Je n'avais pas réalisé que l'entreprise s'appelle Flare et que c'est aussi le nom du... je veux dire, on dirait que c'est devenu un sport unique appelé le flaring. Je n'avais pas réalisé que c'était le cas.
c'est le cas, vraiment, et je dirais surtout aux Pays-Bas. J'étais en voyage de test, je crois il y a trois semaines aux Pays-Bas, et je n'ai pas vu de parry kiter standard voler là-bas, mais j'en ai vu genre 25. Waouh. Alors pour le vol plané, au Danemark, il y en a encore, et vous savez que beaucoup de pilotes allemands vont au Danemark parce que c'est tellement facile à piloter. Il y a tellement de spots de vol plané, toujours du vent laminaire, vous avez de l'espace pour le maniement au sol, beaucoup de groupes de voyage, des groupes de voyage en parapente, des cours de maniement au sol vont au Danemark, et il n'y en a pas 100.
des parapentes encore, mais aux Pays-Bas, il y en a déjà, je dirais, genre 75 % vraiment avec un système de parapente.
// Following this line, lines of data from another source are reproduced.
Definition script_head (revision : string) : list string :=
  ["#!/usr/bin/env sh";
   "set -eu";
   "";
   "# Generated by megavpn-agent. Do not edit manually.";
   "# Revision: " +:+ trim_space revision;
   "if ! command -v ip >/dev/null 2>&1; then echo 'iproute2 is required for route policy enforcement' >&2; exit 1; fi"].

Definition clear_priorities : list string :=
  ["";
   "# Remove old MegaVPN system source-route rules from the reserved priority range.";
   "p=" +:+ itoa routePolicySystemPriority;
   sh "while [ ~$p~ -le " +:+ itoa routePolicySystemPriorityTo +:+ " ]; do";
   sh "  while ip rule delete priority ~$p~ >/dev/null 2>&1; do :; done";
   "  p=$((p + 1))";
   "done";
   "";
   "# Remove old MegaVPN route-policy rules from the reserved priority range.";
   "p=" +:+ itoa routePolicyPriority;
   sh "while [ ~$p~ -le " +:+ itoa routePolicyPriorityTo +:+ " ]; do";
   sh "  while ip rule delete priority ~$p~ >/dev/null 2>&1; do :; done";
   "  p=$((p + 1))";
   "done"].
Wow. Donc, il y a Little Cloud, ils ont sorti l'aile et ils ont aussi déjà sorti un élévateur pourBasically mettre à niveau vos autres ailes Little Cloud que vous avez déjà, dans une certaine mesure. Bien sûr, pas avec la même amplitude que celle que vous obtenez avec d'autres ailes, mais vous obtenez... en gros, c'est sympa de se mettre au flaring avec le parapente parce que vous n'avez pas toute l'amplitude, ou pas une amplitude aussi extrême, je dirais, mais ça vous donne une idée de comment tout le système fonctionne. C'est un petit pas entre le parapente et le flaring, et puis il y a des designs encore plus radicaux, je dirais, avec des anciennes ailes de course modifiées avec des élévateurs, et c'est comme
les Pays-Bas sont, euh, ouais, je dirais que la communauté de vol néerlandaise, ils sont, je dirais qu'ils sont uniques, ils sont
totalement adaptés
Ils sont convaincus, ouais, donc
Wow, non, mais on est très, très optimistes pour l'avenir du vol plané. Peu importe s'il s'agit uniquement de vol plané en montagne ou en bord de mer, le système Parry Kite est vraiment, vraiment, ou dépasse le parapente, c'est certain, et
Tu as mentionné qu'actuellement, une deux lignes standard Enzo est toujours, tu sais, la voie à suivre si tu pratiques la distance. Est-ce que ça pourrait changer avec ce système ? Est-ce qu'il y a une possibilité qu'il y ait un ajustement dans le futur, plus tard, qui permettrait de... Oui, c'est assez intéressant parce qu'il y a eu un article dans le dernier Cross Country Magazine avec Honor et Amard, le champion français, qui dit que, en gros, le concept de la deux lignes shark nose, tu sais, l'Enzo actuelle ne peut vraiment plus être amélioré. Ils ont un peu atteint le plafond là, tu vois. Il y a des petites choses, des petits ajustements, mais tu sais, l'Enzo 3 est sortie maintenant depuis quoi, sept ou huit ans ? Et donc, le système parry kite pourrait-il être la prochaine étape potentielle ? C'est...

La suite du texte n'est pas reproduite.